The following listing has lines to check for the word "numberSeen"; give only the number of lines that contain it.
========================================
Lemma txtLoop_length toks records lines numberSeen :
  (length (txtLoop toks records lines numberSeen)
   ≤ length records + (length lines + length toks) / 4)%nat.
Proof.
  revert records lines numberSeen.
  induction toks as [|line toks IH]; intros records lines numberSeen;
    cbn [txtLoop length].
  - rewrite Nat.add_0_r. apply processLines_length.
  - assert (∀ ns, length (txtLoop toks records lines ns)
                  ≤ length records + (length lines + S (length toks)) / 4)%nat
      as Hskip.
    { intros ns. etrans; [apply IH|]. apply Nat.add_le_mono_l.
      apply Nat.Div0.div_le_mono. lia. }
    assert (∀ ns, length (txtLoop toks records (lines ++ [TrimSpace line]) ns)
                  ≤ length records + (length lines + S (length toks)) / 4)%nat
      as Hkeep.
    { intros ns. etrans; [apply IH|]. rewrite length_app. cbn [length].
      apply Nat.add_le_mono_l, Nat.Div0.div_le_mono. lia. }
    destruct line as [|c rest]; [apply Hskip|].
    destruct (negb (numberSeen || isDigit c)); [apply Hskip|].
    destruct (Contains _ _ || HasSuffix _ _); [apply Hskip|].
    destruct (Ascii.eqb c "012"); [|apply Hkeep].
    pose proof (processLines_length records lines) as Hp.
    destruct (len rest =? 0).
    + etrans; [apply processLines_length|]. cbn [length].
      change (0 / 4)%nat with 0%nat.
      pose proof (div4_add (length lines) (S (length toks))). lia.
    + etrans; [apply IH|]. cbn [length app].
      pose proof (div4_add (length lines) (S (length toks))).
      change (1 + length toks)%nat with (S (length toks)). lia.
Qed.

(** X6.  [parseTXT] returns no error, and at most one record for every
    four lines of the text: the lines of a page beyond a multiple of
    four give no record, and a text of fewer than four lines gives
    none. *)
Theorem parseTXT_length r :
  (parseTXT r).2 = None
  ∧ (length (parseTXT r).1 ≤ length (ScanLines r) / 4)%nat.
Proof.
  split; [done|]. unfold parseTXT. simpl.
  apply (txtLoop_length (ScanLines r) [] [] false).
Qed.

(** X7.  [parseTXT] does not look at the lines before the first line
    that starts with a decimal digit: they change neither the records
    nor the lines buffered. *)
Theorem txtLoop_preamble pre toks records lines :
  Forall (λ line, startsWithDigit line = false) pre →
  txtLoop (pre ++ toks) records lines false
  = txtLoop toks records lines false.
Proof.
  induction 1 as [|line pre Hline _ IH]; [done|]. simpl.
  destruct line as [|c rest]; [done|]. simpl in Hline. by rewrite Hline.
Qed.

Lemma txtLoop_preamble_witness :
  txtLoop (["GIRO"; ""; "Bankszerv"] ++ ["10000001"; "Elso Bank"; "1011";
                                          "Budapest, Fo utca 1."])
    [] [] false
  = txtLoop ["10000001"; "Elso Bank"; "1011"; "Budapest, Fo utca 1."]
      [] [] false.
Proof.
  apply (txtLoop_preamble ["GIRO"; ""; "Bankszerv"]). repeat constructor.
Defined.

Lemma txtLoop_break pre post records lines :
  txtLoop (pre ++ formFeed :: post) records lines true
  = txtLoop (pre ++ [formFeed]) records lines true.
Proof.
  revert records lines.
  induction pre as [|line pre IH]; intros records lines; [done|].
  simpl. destruct line as [|c rest]; [done|]. simpl.
  repeat case_match; auto.
Qed.

(** X8.  Once the table has begun, [parseTXT] stops at the first line
    that holds a form feed and nothing else: the lines after it are not
    read. *)
Theorem txtLoop_stops pre post records lines :
  Exists (λ line, startsWithDigit line = true) pre →
  txtLoop (pre ++ formFeed :: post) records lines false
  = txtLoop (pre ++ [formFeed]) records lines false.
Proof.
  intros H. revert records lines.
  induction pre as [|line pre IH]; intros records lines;
    [by apply Exists_nil in H|].
  simpl. destruct line as [|c rest].
  - apply IH. by apply Exists_cons in H as [H|H].
  - destruct (isDigit c) eqn:Hc; simpl.
    + repeat case_match; auto using txtLoop_break.
    + apply IH. apply Exists_cons in H as [H|H]; [|done].
      simpl in H. congruence.
Qed.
========================================
## Answer area
5